%%
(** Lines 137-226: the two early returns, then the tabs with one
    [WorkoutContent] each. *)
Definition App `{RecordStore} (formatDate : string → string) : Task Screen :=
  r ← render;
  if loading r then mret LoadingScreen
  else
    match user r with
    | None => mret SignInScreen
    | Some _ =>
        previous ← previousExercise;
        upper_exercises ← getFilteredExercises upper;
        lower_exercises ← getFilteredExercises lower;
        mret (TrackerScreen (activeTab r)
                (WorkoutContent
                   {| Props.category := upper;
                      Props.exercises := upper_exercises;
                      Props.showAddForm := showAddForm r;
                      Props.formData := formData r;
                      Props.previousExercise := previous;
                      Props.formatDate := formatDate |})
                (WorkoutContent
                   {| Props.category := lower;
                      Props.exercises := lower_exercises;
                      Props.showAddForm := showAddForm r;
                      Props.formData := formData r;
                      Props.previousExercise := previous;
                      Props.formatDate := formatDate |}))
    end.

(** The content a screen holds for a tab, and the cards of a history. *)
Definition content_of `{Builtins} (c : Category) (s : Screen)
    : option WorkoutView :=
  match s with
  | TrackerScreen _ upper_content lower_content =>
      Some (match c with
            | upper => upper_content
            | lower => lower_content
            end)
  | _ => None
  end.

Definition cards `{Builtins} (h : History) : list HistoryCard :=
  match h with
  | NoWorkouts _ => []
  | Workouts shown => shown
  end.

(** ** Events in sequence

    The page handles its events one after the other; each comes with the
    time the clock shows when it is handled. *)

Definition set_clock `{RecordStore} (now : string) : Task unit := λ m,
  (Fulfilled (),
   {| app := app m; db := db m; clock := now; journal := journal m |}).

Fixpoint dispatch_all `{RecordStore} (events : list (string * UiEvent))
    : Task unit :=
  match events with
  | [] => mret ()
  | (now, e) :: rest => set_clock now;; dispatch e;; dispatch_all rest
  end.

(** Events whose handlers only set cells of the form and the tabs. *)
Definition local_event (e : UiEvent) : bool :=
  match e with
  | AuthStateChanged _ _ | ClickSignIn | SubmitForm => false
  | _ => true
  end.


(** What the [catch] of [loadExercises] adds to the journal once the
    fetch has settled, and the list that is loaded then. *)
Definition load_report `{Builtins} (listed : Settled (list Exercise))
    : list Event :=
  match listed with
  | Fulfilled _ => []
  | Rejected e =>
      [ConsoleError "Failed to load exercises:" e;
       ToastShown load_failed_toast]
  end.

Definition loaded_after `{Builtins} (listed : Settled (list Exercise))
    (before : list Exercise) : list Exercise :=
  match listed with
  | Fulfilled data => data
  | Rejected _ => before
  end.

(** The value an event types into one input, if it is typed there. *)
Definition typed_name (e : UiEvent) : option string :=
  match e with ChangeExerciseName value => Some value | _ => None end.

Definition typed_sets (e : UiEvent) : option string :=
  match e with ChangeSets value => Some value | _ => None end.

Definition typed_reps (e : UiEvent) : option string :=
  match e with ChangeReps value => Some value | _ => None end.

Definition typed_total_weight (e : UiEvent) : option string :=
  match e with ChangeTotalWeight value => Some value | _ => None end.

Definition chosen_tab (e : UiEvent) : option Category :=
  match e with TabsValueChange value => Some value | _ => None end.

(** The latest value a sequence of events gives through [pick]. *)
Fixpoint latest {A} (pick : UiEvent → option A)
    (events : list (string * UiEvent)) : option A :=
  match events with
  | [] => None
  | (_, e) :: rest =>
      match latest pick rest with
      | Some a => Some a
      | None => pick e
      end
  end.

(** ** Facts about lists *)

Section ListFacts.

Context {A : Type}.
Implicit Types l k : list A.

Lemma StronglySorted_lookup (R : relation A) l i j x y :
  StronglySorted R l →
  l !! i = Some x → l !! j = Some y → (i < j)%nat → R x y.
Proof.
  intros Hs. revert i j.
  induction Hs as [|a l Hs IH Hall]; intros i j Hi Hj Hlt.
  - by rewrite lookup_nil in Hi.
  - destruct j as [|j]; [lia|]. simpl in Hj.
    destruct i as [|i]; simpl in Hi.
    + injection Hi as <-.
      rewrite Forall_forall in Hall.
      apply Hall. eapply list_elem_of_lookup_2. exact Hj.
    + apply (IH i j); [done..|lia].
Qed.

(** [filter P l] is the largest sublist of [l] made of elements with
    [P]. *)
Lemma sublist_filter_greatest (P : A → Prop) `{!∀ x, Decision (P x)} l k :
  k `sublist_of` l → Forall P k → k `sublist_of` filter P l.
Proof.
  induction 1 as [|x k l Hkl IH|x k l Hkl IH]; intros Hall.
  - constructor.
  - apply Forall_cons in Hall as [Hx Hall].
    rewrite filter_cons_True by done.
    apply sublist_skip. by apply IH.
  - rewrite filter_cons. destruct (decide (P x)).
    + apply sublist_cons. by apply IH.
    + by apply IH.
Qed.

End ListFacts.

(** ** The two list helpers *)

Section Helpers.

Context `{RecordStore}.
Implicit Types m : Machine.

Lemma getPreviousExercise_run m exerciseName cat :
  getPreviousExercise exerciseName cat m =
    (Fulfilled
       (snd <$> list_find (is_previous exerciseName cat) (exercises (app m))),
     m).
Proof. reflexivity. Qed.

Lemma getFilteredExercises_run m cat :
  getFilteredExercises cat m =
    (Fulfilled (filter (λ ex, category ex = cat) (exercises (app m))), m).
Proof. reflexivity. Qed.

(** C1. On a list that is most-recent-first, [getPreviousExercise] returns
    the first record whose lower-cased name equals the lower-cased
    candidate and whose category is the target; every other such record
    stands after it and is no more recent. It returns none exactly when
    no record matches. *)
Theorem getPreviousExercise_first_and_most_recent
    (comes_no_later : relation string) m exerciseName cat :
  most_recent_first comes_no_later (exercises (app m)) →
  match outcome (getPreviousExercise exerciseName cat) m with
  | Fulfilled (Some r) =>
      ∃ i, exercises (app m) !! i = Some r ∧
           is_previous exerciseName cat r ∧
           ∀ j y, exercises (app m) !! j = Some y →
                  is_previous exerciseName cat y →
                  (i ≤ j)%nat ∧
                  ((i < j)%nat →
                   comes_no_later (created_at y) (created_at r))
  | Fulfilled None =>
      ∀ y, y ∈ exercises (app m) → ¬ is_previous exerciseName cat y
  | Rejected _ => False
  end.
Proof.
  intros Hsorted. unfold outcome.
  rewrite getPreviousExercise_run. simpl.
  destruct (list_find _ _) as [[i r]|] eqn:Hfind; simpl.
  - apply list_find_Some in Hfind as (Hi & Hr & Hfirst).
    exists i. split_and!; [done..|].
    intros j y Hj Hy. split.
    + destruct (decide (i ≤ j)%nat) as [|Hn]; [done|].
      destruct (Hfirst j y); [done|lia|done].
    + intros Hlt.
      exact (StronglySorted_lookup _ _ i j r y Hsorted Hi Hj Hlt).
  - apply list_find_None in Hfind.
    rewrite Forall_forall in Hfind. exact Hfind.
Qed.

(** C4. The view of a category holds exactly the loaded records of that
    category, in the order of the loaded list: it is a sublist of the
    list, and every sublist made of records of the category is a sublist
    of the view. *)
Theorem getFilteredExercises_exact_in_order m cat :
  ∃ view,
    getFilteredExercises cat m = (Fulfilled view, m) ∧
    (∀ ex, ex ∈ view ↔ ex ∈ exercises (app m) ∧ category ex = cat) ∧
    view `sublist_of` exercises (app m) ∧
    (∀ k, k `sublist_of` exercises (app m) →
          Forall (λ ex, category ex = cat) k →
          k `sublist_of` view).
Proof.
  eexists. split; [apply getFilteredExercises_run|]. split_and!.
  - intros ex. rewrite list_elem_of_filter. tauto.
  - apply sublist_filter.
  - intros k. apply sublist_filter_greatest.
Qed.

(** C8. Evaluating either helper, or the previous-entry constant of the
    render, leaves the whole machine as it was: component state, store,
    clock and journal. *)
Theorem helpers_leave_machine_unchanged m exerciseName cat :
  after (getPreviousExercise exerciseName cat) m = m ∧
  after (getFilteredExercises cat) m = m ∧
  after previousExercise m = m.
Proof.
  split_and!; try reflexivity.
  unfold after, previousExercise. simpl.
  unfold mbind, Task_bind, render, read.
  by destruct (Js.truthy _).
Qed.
%%
● **Exercise objective**
Repeat the entries above verbatim, but only from the line that has "m) → ¬ is_previous exerciseName cat y" down to the line that has "Forall (λ ex, category", inclusive.

● **Response for this exercise**
      ∀ y, y ∈ exercises (app m) → ¬ is_previous exerciseName cat y
  | Rejected _ => False
  end.
Proof.
  intros Hsorted. unfold outcome.
  rewrite getPreviousExercise_run. simpl.
  destruct (list_find _ _) as [[i r]|] eqn:Hfind; simpl.
  - apply list_find_Some in Hfind as (Hi & Hr & Hfirst).
    exists i. split_and!; [done..|].
    intros j y Hj Hy. split.
    + destruct (decide (i ≤ j)%nat) as [|Hn]; [done|].
      destruct (Hfirst j y); [done|lia|done].
    + intros Hlt.
      exact (StronglySorted_lookup _ _ i j r y Hsorted Hi Hj Hlt).
  - apply list_find_None in Hfind.
    rewrite Forall_forall in Hfind. exact Hfind.
Qed.

(** C4. The view of a category holds exactly the loaded records of that
    category, in the order of the loaded list: it is a sublist of the
    list, and every sublist made of records of the category is a sublist
    of the view. *)
Theorem getFilteredExercises_exact_in_order m cat :
  ∃ view,
    getFilteredExercises cat m = (Fulfilled view, m) ∧
    (∀ ex, ex ∈ view ↔ ex ∈ exercises (app m) ∧ category ex = cat) ∧
    view `sublist_of` exercises (app m) ∧
    (∀ k, k `sublist_of` exercises (app m) →
          Forall (λ ex, category ex = cat) k →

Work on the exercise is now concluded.